O aquecimento global tirará bilhões de pessoas do seu “nicho climático” no qual a humanidade floresceu por milênios, estimou um estudo inédito, expondo uma enorme parcela da população mundial a temperaturas sem precedentes e climas extremos que tornaria o calor intolerável em várias áreas do planeta.

Temperatura atingiria níveis intoleráveis nas regiões sob cor púrpura até o fim do século sob um aquecimento planetário de 2,7ºC em relação ao período pré-industrial, forçando bilhões de pessoas a se mudar para áreas com temperatura menor | REPRODUÇÃO

No entanto, uma ação urgente para reduzir as emissões de carbono e manter o aumento da temperatura global em 1,5°C reduziria o número de pessoas empurradas para fora do nicho climático em 80%, para 400 milhões.

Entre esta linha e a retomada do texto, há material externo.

(** C1, as stated, fails. On [fluxModel], which satisfies invariants
    (1)-(4), the core reaction [A -> D] gives the edge species [B] no
    flux: [isValid] finds no flux entry and raises, while the check of
    [simulate] reports [B], whose flux 20 comes from the edge reaction
    [A -> B] alone. On [mixedModel], where [isValid] does answer, it
    answers valid (flux 1 from the core reaction against a
    characteristic flux of 1), and the check of [simulate] answers
    invalid with [B] (flux 21, the edge reaction included). *)
Lemma simulate_check_differs_from_isValid :
  Invariants.invariants Examples.fluxModel
  /\ CoreEdgeReactionModel.isValid (C := Examples.methane) Examples.fluxModel
       1000%float 100000%float [(Examples.A, 1%float); (Examples.D, 0%float)]
     = Raise ValueError
  /\ BatchReactor.isModelValid (C := Examples.methane) Examples.reactor
       Examples.fluxModel 100000%float 1%float 1000%float [1%float; 0%float]
       (BatchReactor.stoichiometryMatrix (C := Examples.methane) Examples.fluxModel)
       0%float
     = Ret (false, Some Examples.B)
  /\ BatchReactor.stoichiometryMatrix (C := Examples.methane) Examples.fluxModel
     = [[(-1)%float; (-1)%float]; [1%float; 0%float]; [0%float; 1%float]]
  /\ CoreEdgeReactionModel.isValid (C := Examples.methane) Examples.mixedModel
       1000%float 100000%float [(Examples.A, 1%float)]
     = Ret true
  /\ BatchReactor.isModelValid (C := Examples.methane) Examples.reactor
       Examples.mixedModel 100000%float 1%float 1000%float [1%float]
       (BatchReactor.stoichiometryMatrix (C := Examples.methane) Examples.mixedModel)
       0%float
     = Ret (false, Some Examples.B).
Proof.
  split; [exact invariants_fluxModel|].
  repeat split; vm_compute; reflexivity.
Qed.

(* ================================================================== *)
(** ** [BatchReactor.simulate]                                         *)
(* ================================================================== *)

Section Simulate.

Context {C : Collaborators} {VM : Type} {I : Integrator}.

Variables (self : BatchReactor.t VM) (model : CoreEdgeReactionModel.t).

Lemma simulate_loop_return stoichiometry y0 fuel t0 tf y r :
  PrimFloat.ltb t0 1.0e0%float = true ->
  BatchReactor.simulate_span self model stoichiometry y0 t0 tf y
  = Ret (BatchReactor.Return r) ->
  BatchReactor.simulate_loop (S fuel) self model stoichiometry y0 t0 tf y
  = Some (Ret r, 1).
Proof.
  intros Ht Hs. cbn [BatchReactor.simulate_loop]. rewrite Ht, Hs. reflexivity.
Qed.

Lemma simulate_loop_spans stoichiometry y0 n st st' :
  BatchReactor.spans self model stoichiometry y0 n st st' ->
  forall fuel r k,
    BatchReactor.simulate_loop fuel self model stoichiometry y0
                               (fst (fst st')) (snd (fst st')) (snd st')
    = Some (r, k) ->
    BatchReactor.simulate_loop (n + fuel) self model stoichiometry y0
                               (fst (fst st)) (snd (fst st)) (snd st)
    = Some (r, n + k).
Proof.
  induction 1 as [st|n t0 tf y t0' tf' y' st Ht Hs Hspans IH];
    intros fuel r k Hloop; [exact Hloop|].
  cbn [fst snd Nat.add BatchReactor.simulate_loop].
  rewrite Ht, Hs. cbn [negb].
  pose proof (IH fuel r k Hloop) as E. cbn [fst snd] in E.
  rewrite E. reflexivity.
Qed.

A análise é a primeira do gênero e é capaz de tratar todos os cidadãos de forma igualitária, ao contrário das avaliações econômicas anteriores sobre os danos da crise climática, que foram desviadas para os países mais ricos.

Em países com grandes populações e climas já quentes, a maioria das pessoas será empurrada para fora do nicho climático humano, com a Índia e a Nigéria enfrentando as piores mudanças. No Brasil, a Região Norte seria mais afetada com acentuado aquecimento na Amazônia. A Índia já está sofrendo com ondas de calor extremas, e um estudo recente descobriu que mais de um terço das mortes relacionadas ao calor no verão de 1991-2018 ocorreram como resultado direto do aquecimento global causado pelo homem.

O estudo mostra que as mudanças climáticas já colocaram cerca de 9% das pessoas (mais de 600 milhões) fora do nicho. Até o final do século (2080–2100), as políticas atuais que levariam a um aquecimento global de cerca de 2,7 °C poderiam deixar um terço (22%–39%) das pessoas fora do nicho. A redução do aquecimento global de 2,7ºC para 1,5 °C resultaria numa redução de cinco vezes na população exposta ao calor sem precedentes (temperatura média anual de 29°C ou mais).

O professor Tim Lenton, da Universidade de Exeter, no Reino Unido, que liderou a nova pesquisa, disse que “os custos do aquecimento global são frequentemente expressos em termos financeiros, mas nosso estudo destaca o custo humano fenomenal de não enfrentar a emergência climática”.

“As estimativas econômicas quase sempre valorizam mais os ricos do que os pobres, porque eles têm mais ativos a perder e tendem a valorizar os vivos agora em detrimento dos que viverão no futuro. Estamos considerando todas as pessoas como iguais neste estudo”, afirmou.

“Apesar das crescentes promessas e metas para enfrentar a mudança climática, as políticas atuais ainda deixam o mundo em curso para cerca de 2,7°C de aquecimento global acima dos níveis pré-industriais até o final do século, longe do ambicioso objetivo de o Acordo de Paris para limitar o aquecimento global a 1,5°C”, diz o trabalho.

“Mesmo implementando totalmente todas as contribuições determinadas nacionalmente até 2030, promessas de longo prazo e metas líquidas de emissões zero, um aquecimento global de quase 2°C é esperado ainda neste século”, projeta o estudo.

O professor Chi Xu, da Universidade de Nanjing, na China, que também é parte da equipe de pesquisa, destacou que “as altas temperaturas têm sido associadas a problemas como aumento da mortalidade, diminuição da produtividade do trabalho, diminuição do desempenho cognitivo, aprendizado prejudicado, problemas adversos resultados da gravidez, diminuição do rendimento das colheitas, aumento de conflitos e propagação de doenças infecciosas”.

O professor Marten Scheffer, da Universidade de Wageningen, na Holanda, e autor sênior do estudo, enfatizou que aqueles que foram empurrados para fora do nicho climático podem considerar a migração para lugares mais frios: “Não apenas a migração de dezenas de milhões de pessoas, mas pode ser um bilhão ou mais”.

A ideia de nichos climáticos para animais e plantas selvagens está bem estabelecida, mas o novo estudo, publicado na revista Nature Sustainability, identificou as condições climáticas nas quais as sociedades humanas prosperaram.

Ele descobriu que a maioria das pessoas vivia em lugares com temperaturas médias anuais em torno de 13°C a 25°C. As condições externas muito quentes, frias ou excessivamente secas estão associadas a taxas de mortalidade mais altas, menor produção de alimentos e menor crescimento econômico.

“O nicho climático descreve onde as pessoas floresceram e floresceram por séculos, senão milênios no passado”, disse Lenton. “Quando as pessoas estão fora [do nicho], elas não prosperam”, explicou.

Os cientistas então usaram modelos climáticos e populacionais para examinar as prováveis mudanças futuras no número de pessoas fora do nicho climático, que eles definiram como acima de uma temperatura média anual de 29°C.